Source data
■ ■ ■ ■ ■ ■ ■

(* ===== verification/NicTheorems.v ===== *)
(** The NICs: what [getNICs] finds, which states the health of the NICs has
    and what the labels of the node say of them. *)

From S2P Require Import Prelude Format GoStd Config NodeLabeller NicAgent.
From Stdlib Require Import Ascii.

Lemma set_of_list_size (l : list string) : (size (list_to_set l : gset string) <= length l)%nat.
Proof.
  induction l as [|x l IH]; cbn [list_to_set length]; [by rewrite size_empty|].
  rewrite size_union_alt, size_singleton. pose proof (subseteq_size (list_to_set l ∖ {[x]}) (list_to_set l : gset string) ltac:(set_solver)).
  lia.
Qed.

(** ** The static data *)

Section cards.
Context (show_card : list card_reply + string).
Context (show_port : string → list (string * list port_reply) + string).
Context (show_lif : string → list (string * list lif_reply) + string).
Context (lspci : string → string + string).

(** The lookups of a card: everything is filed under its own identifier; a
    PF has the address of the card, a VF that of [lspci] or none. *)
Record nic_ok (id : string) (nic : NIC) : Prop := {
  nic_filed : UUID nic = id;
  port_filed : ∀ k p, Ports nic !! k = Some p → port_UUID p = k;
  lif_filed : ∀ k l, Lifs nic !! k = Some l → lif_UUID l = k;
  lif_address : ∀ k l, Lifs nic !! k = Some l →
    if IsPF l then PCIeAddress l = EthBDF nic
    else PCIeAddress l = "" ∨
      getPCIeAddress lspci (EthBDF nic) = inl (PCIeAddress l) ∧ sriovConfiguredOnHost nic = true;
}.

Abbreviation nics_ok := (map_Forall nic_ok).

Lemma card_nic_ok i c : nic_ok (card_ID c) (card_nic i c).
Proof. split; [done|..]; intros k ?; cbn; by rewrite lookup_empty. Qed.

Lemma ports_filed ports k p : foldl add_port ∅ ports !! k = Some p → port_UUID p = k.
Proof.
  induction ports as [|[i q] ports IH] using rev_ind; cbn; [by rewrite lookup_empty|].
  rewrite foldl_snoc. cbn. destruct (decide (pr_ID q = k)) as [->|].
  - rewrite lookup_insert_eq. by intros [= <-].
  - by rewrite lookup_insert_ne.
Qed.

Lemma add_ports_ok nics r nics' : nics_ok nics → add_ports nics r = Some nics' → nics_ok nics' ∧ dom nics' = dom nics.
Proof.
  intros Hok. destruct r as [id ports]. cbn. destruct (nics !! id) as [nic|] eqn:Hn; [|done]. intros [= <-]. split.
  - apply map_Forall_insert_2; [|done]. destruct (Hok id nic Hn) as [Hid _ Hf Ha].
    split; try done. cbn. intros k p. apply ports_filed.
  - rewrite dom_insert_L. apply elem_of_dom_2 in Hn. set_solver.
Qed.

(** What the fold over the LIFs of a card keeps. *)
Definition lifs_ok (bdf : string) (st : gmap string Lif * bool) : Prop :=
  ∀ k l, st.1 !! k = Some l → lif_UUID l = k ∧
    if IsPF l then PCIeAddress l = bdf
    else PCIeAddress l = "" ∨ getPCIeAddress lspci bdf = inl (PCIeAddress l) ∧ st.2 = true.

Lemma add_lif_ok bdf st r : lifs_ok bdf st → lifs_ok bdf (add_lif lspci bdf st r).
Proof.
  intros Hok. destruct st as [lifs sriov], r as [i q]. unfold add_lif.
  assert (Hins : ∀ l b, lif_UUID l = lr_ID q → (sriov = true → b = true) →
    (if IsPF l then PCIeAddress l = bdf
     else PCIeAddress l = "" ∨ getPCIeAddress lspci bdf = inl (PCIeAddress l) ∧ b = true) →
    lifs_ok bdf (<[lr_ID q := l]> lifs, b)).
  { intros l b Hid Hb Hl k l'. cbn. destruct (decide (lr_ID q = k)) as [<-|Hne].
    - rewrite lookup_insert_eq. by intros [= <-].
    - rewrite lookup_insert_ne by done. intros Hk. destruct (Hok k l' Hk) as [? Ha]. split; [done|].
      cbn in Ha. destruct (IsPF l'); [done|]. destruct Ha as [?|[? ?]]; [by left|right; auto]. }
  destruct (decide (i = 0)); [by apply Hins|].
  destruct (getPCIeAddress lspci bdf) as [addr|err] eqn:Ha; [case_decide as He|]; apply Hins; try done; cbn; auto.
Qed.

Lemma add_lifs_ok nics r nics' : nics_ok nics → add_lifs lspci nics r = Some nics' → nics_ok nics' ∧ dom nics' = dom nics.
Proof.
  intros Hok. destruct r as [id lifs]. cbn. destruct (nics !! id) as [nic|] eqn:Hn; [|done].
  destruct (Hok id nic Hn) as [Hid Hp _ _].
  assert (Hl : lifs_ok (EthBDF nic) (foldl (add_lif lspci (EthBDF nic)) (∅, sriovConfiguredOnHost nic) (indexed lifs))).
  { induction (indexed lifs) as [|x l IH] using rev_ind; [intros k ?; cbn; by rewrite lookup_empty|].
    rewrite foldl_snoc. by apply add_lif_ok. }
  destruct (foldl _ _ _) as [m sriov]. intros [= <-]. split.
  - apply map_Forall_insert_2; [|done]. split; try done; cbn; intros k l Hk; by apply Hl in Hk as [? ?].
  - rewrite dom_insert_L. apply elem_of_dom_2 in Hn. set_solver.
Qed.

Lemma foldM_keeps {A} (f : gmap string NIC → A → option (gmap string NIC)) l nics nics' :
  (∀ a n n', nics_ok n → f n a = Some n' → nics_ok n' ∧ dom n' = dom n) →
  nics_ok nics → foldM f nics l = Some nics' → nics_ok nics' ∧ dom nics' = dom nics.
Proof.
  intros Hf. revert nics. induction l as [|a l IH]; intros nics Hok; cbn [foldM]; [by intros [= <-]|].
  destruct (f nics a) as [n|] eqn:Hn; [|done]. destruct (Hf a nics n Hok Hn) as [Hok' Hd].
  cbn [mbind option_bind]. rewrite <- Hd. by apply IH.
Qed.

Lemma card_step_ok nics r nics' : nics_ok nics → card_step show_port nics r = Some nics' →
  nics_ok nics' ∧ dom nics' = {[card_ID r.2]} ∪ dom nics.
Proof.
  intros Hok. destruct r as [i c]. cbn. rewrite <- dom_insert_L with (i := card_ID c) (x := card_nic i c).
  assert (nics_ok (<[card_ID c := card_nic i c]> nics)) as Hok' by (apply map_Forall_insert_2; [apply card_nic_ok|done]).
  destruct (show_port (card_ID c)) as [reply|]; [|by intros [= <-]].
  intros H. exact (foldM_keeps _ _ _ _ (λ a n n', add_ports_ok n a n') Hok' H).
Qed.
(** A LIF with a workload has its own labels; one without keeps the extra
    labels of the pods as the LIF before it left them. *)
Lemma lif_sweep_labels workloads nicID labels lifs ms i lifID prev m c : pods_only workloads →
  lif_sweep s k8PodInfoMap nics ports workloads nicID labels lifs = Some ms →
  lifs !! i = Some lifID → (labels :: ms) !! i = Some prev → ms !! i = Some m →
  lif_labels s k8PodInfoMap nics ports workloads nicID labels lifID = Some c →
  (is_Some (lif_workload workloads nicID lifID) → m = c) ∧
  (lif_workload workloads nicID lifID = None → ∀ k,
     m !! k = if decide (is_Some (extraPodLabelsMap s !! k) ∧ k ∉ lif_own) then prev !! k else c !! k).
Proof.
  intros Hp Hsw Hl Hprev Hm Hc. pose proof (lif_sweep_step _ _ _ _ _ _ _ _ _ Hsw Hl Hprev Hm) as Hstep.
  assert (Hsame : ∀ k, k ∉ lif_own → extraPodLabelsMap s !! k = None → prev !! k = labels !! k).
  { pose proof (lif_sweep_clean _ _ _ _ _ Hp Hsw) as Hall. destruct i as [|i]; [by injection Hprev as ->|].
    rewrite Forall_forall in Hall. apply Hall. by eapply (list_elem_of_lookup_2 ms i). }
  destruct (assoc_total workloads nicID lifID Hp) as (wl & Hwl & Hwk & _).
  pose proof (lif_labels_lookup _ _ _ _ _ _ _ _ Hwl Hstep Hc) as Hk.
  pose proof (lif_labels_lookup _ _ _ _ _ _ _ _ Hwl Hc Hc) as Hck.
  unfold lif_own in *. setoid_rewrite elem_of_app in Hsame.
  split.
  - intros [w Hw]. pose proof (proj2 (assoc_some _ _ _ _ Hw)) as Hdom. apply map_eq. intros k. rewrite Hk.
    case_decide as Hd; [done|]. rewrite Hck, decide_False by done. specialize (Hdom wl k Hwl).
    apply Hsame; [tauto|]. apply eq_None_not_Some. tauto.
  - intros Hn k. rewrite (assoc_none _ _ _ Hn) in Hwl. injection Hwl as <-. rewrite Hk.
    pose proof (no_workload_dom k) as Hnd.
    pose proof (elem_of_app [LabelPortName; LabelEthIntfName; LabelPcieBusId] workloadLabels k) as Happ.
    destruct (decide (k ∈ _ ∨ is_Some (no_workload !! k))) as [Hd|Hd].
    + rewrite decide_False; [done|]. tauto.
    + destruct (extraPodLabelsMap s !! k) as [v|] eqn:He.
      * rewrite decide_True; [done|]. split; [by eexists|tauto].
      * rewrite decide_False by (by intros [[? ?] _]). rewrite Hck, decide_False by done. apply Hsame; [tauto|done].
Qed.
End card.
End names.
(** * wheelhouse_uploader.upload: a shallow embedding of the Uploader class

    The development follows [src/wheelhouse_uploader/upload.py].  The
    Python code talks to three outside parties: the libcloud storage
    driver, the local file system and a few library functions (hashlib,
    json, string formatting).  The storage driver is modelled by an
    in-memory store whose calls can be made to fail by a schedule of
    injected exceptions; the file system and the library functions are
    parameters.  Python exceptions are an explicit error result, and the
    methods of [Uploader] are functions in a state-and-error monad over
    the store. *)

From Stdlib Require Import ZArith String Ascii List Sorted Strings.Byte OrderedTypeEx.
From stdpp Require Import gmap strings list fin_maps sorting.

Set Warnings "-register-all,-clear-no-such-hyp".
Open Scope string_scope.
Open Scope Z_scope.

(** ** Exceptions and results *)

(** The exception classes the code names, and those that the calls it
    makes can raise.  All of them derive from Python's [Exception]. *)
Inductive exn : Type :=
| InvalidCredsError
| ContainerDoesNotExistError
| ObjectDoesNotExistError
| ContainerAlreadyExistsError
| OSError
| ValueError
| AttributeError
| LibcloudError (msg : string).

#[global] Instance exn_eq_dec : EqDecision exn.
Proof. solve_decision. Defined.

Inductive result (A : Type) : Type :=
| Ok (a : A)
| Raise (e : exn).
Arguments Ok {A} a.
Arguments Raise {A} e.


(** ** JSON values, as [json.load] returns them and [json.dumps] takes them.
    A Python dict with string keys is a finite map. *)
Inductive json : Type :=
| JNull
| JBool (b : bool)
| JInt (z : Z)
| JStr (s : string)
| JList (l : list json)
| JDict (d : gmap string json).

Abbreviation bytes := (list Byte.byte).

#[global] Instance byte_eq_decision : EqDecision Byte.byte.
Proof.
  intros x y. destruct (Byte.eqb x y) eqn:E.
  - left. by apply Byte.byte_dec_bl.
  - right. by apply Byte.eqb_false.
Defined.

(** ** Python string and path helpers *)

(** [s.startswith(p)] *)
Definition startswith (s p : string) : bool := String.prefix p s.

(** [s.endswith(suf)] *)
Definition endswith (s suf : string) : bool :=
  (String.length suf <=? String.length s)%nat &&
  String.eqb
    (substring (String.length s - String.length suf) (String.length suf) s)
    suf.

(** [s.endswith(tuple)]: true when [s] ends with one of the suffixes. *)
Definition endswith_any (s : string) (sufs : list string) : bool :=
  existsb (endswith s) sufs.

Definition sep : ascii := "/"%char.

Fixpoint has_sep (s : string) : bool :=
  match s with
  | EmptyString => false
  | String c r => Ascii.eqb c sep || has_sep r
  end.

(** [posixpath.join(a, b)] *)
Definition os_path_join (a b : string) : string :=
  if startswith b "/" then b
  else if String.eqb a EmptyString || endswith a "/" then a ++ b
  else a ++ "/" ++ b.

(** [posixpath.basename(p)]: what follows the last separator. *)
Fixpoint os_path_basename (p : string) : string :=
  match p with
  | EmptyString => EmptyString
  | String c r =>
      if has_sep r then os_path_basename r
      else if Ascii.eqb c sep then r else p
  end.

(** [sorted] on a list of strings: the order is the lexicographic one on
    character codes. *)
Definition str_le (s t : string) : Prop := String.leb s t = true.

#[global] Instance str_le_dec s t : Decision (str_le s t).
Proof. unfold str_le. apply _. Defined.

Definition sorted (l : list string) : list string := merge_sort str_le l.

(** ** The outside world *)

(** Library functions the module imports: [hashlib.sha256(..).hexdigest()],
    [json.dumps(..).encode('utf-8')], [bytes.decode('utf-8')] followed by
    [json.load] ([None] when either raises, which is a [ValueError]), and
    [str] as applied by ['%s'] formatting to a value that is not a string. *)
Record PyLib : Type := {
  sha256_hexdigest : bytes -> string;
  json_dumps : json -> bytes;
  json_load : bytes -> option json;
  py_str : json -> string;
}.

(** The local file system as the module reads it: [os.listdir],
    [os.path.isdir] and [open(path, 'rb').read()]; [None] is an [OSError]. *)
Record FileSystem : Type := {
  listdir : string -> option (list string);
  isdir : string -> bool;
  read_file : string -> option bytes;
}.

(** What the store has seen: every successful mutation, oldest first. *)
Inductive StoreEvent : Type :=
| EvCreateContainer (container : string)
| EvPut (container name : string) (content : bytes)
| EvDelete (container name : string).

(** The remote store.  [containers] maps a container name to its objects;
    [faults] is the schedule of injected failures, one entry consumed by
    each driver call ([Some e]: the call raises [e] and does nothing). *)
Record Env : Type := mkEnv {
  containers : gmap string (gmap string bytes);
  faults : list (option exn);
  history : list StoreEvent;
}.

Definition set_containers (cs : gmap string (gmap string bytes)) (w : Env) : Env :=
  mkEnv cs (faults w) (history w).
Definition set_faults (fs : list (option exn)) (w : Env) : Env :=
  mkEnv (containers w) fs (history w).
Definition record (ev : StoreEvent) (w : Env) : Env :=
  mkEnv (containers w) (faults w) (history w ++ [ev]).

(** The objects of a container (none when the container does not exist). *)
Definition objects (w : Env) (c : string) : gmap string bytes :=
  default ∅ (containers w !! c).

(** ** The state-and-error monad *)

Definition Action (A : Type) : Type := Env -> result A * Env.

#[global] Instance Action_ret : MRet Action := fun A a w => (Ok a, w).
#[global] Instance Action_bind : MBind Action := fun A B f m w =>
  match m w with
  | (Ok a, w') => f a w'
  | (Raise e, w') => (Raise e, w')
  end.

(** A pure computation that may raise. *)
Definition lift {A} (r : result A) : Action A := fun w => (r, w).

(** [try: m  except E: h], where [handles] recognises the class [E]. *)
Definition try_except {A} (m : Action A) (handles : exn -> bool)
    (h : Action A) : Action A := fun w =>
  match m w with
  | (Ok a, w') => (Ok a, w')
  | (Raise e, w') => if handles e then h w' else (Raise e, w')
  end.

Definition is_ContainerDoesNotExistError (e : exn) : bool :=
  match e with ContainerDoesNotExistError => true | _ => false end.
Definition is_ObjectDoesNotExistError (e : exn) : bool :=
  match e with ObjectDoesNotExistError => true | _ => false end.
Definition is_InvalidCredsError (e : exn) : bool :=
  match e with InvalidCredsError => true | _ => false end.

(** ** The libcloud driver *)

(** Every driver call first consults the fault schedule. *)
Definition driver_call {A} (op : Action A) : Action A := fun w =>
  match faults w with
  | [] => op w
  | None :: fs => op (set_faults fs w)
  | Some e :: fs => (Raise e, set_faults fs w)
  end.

■ ■ ■ ■ ■ ■ ■

Copy out, exactly and alone, the lines of the entries above between the ones holding "Context (show_card : list" and "PF has the address", inclusive.

» **Answer to this task**
Context (show_card : list card_reply + string).
Context (show_port : string → list (string * list port_reply) + string).
Context (show_lif : string → list (string * list lif_reply) + string).
Context (lspci : string → string + string).

(** The lookups of a card: everything is filed under its own identifier; a
    PF has the address of the card, a VF that of [lspci] or none. *)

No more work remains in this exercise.